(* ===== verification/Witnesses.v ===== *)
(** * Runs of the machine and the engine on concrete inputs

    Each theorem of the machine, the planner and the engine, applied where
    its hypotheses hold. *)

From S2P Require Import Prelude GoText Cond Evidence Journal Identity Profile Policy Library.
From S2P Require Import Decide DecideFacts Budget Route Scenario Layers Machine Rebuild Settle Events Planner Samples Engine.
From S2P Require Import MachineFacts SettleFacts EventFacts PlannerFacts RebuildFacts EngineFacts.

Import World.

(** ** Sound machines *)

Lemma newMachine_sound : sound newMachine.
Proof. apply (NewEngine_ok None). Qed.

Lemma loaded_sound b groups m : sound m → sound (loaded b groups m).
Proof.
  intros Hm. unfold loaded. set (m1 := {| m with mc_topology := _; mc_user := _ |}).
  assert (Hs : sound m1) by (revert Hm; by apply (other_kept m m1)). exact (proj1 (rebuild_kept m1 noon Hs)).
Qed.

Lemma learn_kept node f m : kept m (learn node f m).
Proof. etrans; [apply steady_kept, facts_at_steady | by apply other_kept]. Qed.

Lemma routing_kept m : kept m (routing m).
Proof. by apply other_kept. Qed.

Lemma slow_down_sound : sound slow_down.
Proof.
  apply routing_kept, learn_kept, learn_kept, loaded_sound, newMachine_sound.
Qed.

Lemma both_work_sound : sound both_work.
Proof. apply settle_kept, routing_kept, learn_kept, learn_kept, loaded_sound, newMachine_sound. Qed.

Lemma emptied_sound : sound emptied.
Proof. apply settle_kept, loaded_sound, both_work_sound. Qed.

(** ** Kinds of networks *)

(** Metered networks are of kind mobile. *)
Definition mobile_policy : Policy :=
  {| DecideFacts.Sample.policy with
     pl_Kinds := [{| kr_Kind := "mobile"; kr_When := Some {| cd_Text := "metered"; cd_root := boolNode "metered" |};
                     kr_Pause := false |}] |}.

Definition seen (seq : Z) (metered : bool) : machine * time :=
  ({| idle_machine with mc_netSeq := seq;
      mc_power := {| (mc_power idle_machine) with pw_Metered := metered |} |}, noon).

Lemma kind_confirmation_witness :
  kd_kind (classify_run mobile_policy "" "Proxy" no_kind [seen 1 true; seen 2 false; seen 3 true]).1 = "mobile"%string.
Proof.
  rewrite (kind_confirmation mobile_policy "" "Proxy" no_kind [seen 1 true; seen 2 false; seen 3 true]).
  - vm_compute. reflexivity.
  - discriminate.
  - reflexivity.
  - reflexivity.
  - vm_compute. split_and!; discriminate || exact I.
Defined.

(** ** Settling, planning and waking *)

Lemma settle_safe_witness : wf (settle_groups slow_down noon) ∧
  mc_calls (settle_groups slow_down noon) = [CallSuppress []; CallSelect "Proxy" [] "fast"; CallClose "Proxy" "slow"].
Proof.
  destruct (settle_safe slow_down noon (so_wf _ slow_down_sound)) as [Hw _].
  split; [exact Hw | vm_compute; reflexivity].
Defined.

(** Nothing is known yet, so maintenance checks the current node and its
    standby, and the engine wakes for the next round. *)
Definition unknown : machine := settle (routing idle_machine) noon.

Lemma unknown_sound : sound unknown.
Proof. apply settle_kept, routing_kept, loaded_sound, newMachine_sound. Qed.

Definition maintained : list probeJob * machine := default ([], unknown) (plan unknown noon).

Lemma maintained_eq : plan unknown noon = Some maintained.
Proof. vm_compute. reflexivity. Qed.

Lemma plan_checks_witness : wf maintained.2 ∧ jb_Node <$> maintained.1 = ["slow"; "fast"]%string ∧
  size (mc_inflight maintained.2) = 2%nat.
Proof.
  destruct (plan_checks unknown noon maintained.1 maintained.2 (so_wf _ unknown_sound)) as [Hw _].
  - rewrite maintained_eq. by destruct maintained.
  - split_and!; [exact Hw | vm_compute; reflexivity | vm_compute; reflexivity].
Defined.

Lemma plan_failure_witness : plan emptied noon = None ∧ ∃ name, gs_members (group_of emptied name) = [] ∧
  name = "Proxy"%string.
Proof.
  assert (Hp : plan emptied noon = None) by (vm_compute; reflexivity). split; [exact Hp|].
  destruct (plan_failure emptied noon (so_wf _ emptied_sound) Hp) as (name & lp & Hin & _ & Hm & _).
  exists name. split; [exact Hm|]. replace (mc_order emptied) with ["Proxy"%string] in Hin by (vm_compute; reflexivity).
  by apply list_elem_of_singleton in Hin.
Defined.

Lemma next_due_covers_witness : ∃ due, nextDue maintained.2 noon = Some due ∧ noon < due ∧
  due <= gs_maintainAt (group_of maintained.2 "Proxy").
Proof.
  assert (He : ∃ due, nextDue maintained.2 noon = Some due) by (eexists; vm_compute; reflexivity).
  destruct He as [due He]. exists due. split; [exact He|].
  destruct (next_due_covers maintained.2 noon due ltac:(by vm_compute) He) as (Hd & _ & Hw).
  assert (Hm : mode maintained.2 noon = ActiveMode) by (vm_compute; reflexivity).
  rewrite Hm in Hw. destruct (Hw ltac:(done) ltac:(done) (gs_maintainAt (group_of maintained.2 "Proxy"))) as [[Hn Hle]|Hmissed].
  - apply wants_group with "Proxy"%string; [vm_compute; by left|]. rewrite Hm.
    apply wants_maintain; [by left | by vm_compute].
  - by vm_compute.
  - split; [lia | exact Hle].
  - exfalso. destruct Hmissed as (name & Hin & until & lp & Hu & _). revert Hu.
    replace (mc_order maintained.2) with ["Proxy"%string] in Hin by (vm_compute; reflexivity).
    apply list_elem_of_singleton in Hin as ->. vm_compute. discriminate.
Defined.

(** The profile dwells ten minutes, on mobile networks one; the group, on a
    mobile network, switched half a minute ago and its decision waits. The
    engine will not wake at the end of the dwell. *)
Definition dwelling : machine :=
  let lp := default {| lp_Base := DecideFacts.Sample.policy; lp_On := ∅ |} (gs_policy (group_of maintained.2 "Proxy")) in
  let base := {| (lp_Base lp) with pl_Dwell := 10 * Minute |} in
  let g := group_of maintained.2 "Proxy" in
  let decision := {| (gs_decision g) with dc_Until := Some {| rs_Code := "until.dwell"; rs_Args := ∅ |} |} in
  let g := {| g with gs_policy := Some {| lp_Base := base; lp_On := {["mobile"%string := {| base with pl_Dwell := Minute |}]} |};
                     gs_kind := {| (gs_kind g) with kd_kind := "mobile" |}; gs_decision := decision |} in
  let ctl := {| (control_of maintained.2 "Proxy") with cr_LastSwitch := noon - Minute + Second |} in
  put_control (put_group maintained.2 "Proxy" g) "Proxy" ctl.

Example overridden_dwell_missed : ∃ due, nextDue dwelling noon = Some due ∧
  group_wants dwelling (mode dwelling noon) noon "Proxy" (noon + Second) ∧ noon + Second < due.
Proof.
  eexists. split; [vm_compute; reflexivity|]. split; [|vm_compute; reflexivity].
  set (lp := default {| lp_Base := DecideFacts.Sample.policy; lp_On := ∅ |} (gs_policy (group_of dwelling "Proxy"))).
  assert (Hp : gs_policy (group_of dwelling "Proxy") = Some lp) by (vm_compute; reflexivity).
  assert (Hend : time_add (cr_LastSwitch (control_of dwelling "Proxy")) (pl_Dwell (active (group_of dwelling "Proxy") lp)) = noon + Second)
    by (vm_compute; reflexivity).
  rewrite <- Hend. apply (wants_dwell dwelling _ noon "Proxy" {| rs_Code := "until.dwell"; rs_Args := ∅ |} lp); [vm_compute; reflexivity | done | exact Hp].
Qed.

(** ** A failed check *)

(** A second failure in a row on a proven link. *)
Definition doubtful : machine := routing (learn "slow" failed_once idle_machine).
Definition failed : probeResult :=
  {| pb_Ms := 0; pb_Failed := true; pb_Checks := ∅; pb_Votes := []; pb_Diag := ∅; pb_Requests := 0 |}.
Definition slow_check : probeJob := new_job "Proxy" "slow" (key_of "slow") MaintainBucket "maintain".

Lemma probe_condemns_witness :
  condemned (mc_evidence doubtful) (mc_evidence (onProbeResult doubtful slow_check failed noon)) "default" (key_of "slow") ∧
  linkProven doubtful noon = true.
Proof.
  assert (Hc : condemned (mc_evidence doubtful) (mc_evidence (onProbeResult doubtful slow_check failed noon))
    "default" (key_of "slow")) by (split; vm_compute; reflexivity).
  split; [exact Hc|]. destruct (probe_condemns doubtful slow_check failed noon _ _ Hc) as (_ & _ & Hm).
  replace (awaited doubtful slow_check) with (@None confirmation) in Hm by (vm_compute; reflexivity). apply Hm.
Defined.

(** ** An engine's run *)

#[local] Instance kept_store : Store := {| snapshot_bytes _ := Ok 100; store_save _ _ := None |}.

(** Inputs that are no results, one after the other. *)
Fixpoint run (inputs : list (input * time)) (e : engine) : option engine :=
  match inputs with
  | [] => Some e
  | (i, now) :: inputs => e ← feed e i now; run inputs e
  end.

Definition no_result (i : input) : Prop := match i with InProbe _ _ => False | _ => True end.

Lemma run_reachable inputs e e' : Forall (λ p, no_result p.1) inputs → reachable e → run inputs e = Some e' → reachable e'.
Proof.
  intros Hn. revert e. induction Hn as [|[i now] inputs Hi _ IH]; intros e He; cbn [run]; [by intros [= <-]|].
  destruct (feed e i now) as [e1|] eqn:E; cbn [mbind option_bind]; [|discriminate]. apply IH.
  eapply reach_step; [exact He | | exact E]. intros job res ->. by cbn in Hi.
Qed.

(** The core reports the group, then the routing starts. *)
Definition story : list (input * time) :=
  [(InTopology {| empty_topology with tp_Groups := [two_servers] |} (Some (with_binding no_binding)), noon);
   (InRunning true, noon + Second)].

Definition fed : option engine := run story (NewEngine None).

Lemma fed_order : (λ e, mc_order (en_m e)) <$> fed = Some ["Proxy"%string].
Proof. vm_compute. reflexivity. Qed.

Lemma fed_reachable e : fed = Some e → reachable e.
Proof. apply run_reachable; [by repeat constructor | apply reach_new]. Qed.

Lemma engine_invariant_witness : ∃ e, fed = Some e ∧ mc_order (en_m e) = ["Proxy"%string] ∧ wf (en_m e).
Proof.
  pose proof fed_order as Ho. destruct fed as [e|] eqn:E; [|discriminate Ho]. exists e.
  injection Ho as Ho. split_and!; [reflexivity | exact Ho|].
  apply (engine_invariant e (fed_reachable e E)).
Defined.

* * *

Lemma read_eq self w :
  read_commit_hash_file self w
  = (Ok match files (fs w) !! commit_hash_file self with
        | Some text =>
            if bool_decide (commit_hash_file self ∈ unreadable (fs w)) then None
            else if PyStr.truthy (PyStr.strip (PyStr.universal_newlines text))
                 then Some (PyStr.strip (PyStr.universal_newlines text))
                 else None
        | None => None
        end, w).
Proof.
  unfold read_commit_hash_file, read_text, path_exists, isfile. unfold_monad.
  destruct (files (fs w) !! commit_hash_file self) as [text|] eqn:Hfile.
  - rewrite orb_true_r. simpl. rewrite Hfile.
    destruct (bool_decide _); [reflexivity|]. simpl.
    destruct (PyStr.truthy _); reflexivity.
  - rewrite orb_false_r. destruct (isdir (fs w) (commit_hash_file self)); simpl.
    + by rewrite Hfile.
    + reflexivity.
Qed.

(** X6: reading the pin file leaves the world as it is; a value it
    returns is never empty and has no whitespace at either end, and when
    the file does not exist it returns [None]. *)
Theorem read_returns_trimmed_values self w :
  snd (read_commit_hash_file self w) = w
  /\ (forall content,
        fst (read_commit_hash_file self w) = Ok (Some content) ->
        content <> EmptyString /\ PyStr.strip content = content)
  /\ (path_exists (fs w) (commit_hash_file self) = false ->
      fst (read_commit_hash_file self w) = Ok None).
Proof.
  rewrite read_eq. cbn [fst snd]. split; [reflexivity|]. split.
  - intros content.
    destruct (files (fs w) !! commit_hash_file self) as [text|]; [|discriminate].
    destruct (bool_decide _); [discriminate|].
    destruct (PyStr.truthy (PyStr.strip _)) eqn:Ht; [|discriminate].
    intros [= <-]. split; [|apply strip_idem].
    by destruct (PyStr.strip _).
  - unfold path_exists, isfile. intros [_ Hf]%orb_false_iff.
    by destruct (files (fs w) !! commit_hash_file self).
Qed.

§ EXERCISE REQUIREMENTS
Output the lines of the records above exactly as they appear, from the line containing "(** Nothing is" through the line containing "Definition maintained : list".

§ WORKED SOLUTION
(** Nothing is known yet, so maintenance checks the current node and its
    standby, and the engine wakes for the next round. *)
Definition unknown : machine := settle (routing idle_machine) noon.

Lemma unknown_sound : sound unknown.
Proof. apply settle_kept, routing_kept, loaded_sound, newMachine_sound. Qed.

Definition maintained : list probeJob * machine := default ([], unknown) (plan unknown noon).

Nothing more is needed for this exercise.